Results of upfront therapy for marginal zone lymphoma (MZL).

Abstract

e19510 Background: MZL is an indolent NHL composed of 3 subtypes: extranodal (MALT), splenic marginal zone (SMZL) and nodal marginal zone (NML). While MALT usually presents with early stage, the others frequently present with advanced disease. Early stage MALT is usually treated with XRT or antibiotics with ~85-90% failure free survival (FFS) and overall survival (OS), while for SMZL watch and wait or splenectomy (Spl) have been the mainstay of therapy. Spl leads to improvement but rarely to CR. 5 yr FFS and OS with Spl have been 45% and 80%. At 10 yrs FFS and OS are 22% and 62%. NML is usually managed with watch and wait. The 5 yr FFS and OS for NML have been 30% and 60%. Watch and wait and Spl are used in part because advanced MZL is considered incurable. Rituximab (R) as well fludarabine (F) are active in this disorder but traditionally are given after relapse. Methods: Instead of watch and wait or Spl, we have used upfront chemo with curative intent for SMZL and NML as well as for advanced MALT. For early stage MALT we used either XRT alone or antibiotics. We hereby report on 44 pts with MZL of which 31 were MALT, 9 SMZL, 4 NMZL. For the purpose of analysis we divided the pts in 2 groups. Group 1 consists of 22 early stage MALT who were all treated with either XRT (N=17) or antibiotics +/- surgery (N=5). Group 2 consists of 22 cases who were treated with chemo alone. This group is made up of 9 MALT (4 advanced stage, 3 early stage but with transformation, 2 early stage but in whom XRT was contraindicated), 9 advanced stage SMZL, 4 NML. Chemo for group 2 consisted of F, mitoxantrone, dexamethasone, rituximab (FND-R) (N=14) or R-CHOP (N=8). Maintenance R was used in 70% of group 2. Results: Of the whole group, 100% were CR and only 2 relapsed at 70 and 75 months; both relapses were stage I MALT and had received XRT only. Both were salvaged with FND-R and remain NED 27 and 39 months from relapse. At 10 yrs, FFS was 80% and OS=100%. None of the 22 in group 2 have relapsed.
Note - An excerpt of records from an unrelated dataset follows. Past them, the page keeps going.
Definition mem_read (mem : list ascii) (ptr len : Z) : option (list ascii) :=
  if ptr + len <=? Z.of_nat (length mem) then Some (take (Z.to_nat len) (drop (Z.to_nat ptr) mem)) else None.
Definition mem_write (mem : list ascii) (ptr : Z) (data : list ascii) : option (list ascii) :=
  if ptr + Z.of_nat (length data) <=? Z.of_nat (length mem)
  then Some (take (Z.to_nat ptr) mem ++ data ++ drop (Z.to_nat ptr + length data) mem) else None.

Record GuestState := mkGuestState {
  gs_memories : list (list ascii);
  gs_globals : nat;
  gs_tables : list Z;
  gs_growth_rejected : bool;
  gs_effects : list Effect;
}.
Definition set_memory (i : nat) (mem : list ascii) (s : GuestState) : GuestState :=
  mkGuestState (<[i := mem]> (gs_memories s)) (gs_globals s) (gs_tables s) (gs_growth_rejected s) (gs_effects s).
Definition set_globals (g : nat) (s : GuestState) : GuestState :=
  mkGuestState (gs_memories s) g (gs_tables s) (gs_growth_rejected s) (gs_effects s).
Definition set_rejected (b : bool) (s : GuestState) : GuestState :=
  mkGuestState (gs_memories s) (gs_globals s) (gs_tables s) b (gs_effects s).
Definition set_table (i : nat) (n : Z) (s : GuestState) : GuestState :=
  mkGuestState (gs_memories s) (gs_globals s) (<[i := n]> (gs_tables s)) (gs_growth_rejected s) (gs_effects s).
Definition happen (es : list Effect) (s : GuestState) : GuestState :=
  mkGuestState (gs_memories s) (gs_globals s) (gs_tables s) (gs_growth_rejected s) (gs_effects s ++ es).
Definition moment (s : GuestState) : nat := length (gs_effects s).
The long-term toxicity has been acceptable. Conclusions: The excellent FFS and OS using upfront chemotherapy in group 2, suggests that this disorder is curable and our results should be confirmed in a prospective trial. For those with early stage MALT, XRT alone +/- antibiotics and when necessary salvage with FND-R, should be tested.